Scholarly publications and scientific claims are the descriptions of a research work and its conclusions, but by themselves do not provide full disclosure on how the research has been done. A comprehensive research publication or claim should be accompanied with the underlying data and analysis used to formulate the results. This transparency of the research process, including sharing the data and analysis, allows us to understand and validate the conclusions.

Collaboration

It is not any longer the case that advance in science and knowledge is achieved in isolation by an individual or a sole scientific field. Collaboration is a critical piece of research progress, and increasingly includes multiple disciplines and skills. Sharing data openly allows researchers in fields outside yours to find your data and foster new collaborations across fields.

Research Acceleration

Making your data easily accessible enables other researchers to reuse and analyze the data from other perspectives, with the potential of offering new insights from the original work. As shown in the history of science where making data available from previous experiments or observations was essential to new discoveries, openness helps to accelerate the pace of science.

Reproducibility

Scientific truths must be verifiable and reproducible. However, some scientific fields are suffering from what it is now refer as a reproducibility crisis. Whether we are living a reproducibility crisis or we are simply now more aware than ever that reproducibility might get lost in the abundance of scientific publications in the 21st century, is up for analysis and discussion. But we can all agree that a critical step towards enabling and improving reproducibility is to share the data and analysis accompanying a claim.

Data Citation

As we have seen, sharing data openly is good for science and research. But it can also be good for you. When you share data in a public trusted repository (such as the Harvard Dataverse), you get automatically a formal data citation for your data set, with a persistent url (DOI) and proper attribution. As part of scholarly etiquette, when others use your data set, they cite it, and your number of data citations increase.

(ODAP, Harvard)


 
Publishing data

If you want to make your data (openly) available to the general public and make it FAIR (findable, accessible, interoperable, reusable), citable and comply with funder requirements, you can consider publishing it in a public data repository.

Data Repositories

A data repository is a storage space for researchers to deposit data sets associated with their research.

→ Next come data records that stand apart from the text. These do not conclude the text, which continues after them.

(** * SEAC training orchestrator ([train.py]): model and properties

    The development embeds the three functions of [train.py]
    ([_squash_info], [evaluate], [main]) and states the properties of the
    rollout / update / logging / checkpoint loop over that embedding.

    Modelling conventions.
    - Python [int] is [Z]; Python dictionaries with string keys are
      [gmap string _]; Python sets of strings are [gset string].
    - Values stored in info dictionaries are booleans, numbers or
      one-dimensional numpy arrays ([pyval]).  Numbers are exact rationals:
      the rounding of IEEE doubles is not part of the model.
    - Every call that leaves [train.py] (environment, policy, storage,
      filesystem, logging, metrics sink) is recorded as an [Event] in a
      chronological trace; what the callee returns is looked up in an
      [Oracle], a family of functions of the trace so far.  Such a call is
      modelled as returning: an exception raised inside a collaborator, or
      by the tensor slice [reward[:, i]], is outside the model.
    - The [while] loop of [evaluate] is driven by fuel; running out of fuel
      is the outcome [Timeout]. *)

From Stdlib Require Import ZArith QArith Qreduction Lia.
From stdpp Require Import gmap strings list fin_maps fin_sets pretty.
From Stdlib Require Import Ascii.

(** ** Python values found in info dictionaries *)

Inductive pyval :=
  | PBool (b : bool)
  | PNum (q : Q)
  | PArray (l : list Q).

(** [np.array(v).sum()] *)
Definition np_sum (v : pyval) : Q :=
  match v with
  | PBool b => if b then 1%Q else 0%Q
  | PNum q => q
  | PArray l => foldr Qplus 0%Q l
  end.

(** [np.mean(l)]: the sum divided by the number of elements, kept in lowest
    terms so that equal means are equal terms. *)
Definition np_mean (l : list Q) : Q :=
  Qred (foldr Qplus 0%Q l / inject_Z (Z.of_nat (length l))).

(** The key under which the time-limit wrapper reports a truncation. *)
Definition TimeLimit_truncated : string := "TimeLimit.truncated".

(** ** Metrics aggregator *)

Module Metrics.

(** [[np.array(d[key]).sum() for d in info if key in d]] *)
Definition contributions (key : string) (info : list (gmap string pyval)) : list Q :=
  omap (λ d, np_sum <$> (d !! key)) info.

(** [_squash_info], lines 60-68. *)
Definition _squash_info (info : list (gmap string pyval)) : gmap string Q :=
  let info := filter (λ i, i ≠ ∅) info in
  let keys : gset string := ⋃ (dom <$> info) in
  let keys := keys ∖ {[ TimeLimit_truncated ]} in
  set_fold (λ key new_info,
              let mean := np_mean (contributions key info) in
              <[key := mean]> new_info)
           ∅ keys.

An open access data repository openly stores data in a way that allows immediate user access to anyone. There are no limitations to the repository access.

There are different kinds of data repositories, including:

  • General-purpose repositories: accept a wide range of data types (and sometimes other research outputs as well) from all disciplines. Examples are:
  • Domain-specific repositories: focus on specific data types or data from specific research domains.
  • Institutional repositories: hold research data outputs from a particular research institution.

Whenever available, it is preferred to use domain-specific repositories as that increases the findability of the data by other researchers as well as facilitates the sharing of standardized data and metadata tailored to the scientific domain.

It is advised to share via a trusted or trustworthy data repository, if one is available for your research area.


Trusted data repositories meet the following characteristics:

  • Provide broad, unbiased and ideally open access to the repository’s content, respecting legal and ethical limitations.
  • Assign persistent identifiers to the content for referencing and citing.
  • Manage metadata to enable discovery, reuse and citation and provide information about provenance and licensing. Metadata are machine-actionable and standardized.
  • Ensure preservation of the repository’s content, also in the long term.
  • Offer expert curation, guidance and/or quality assurance services for accuracy and integrity of datasets and metadata.
  • Provide explicit information about policies.
  • Run services, mechanisms and/or provisions to secure the integrity and authenticity of the repository’s content and to prevent unauthorized access and release of content.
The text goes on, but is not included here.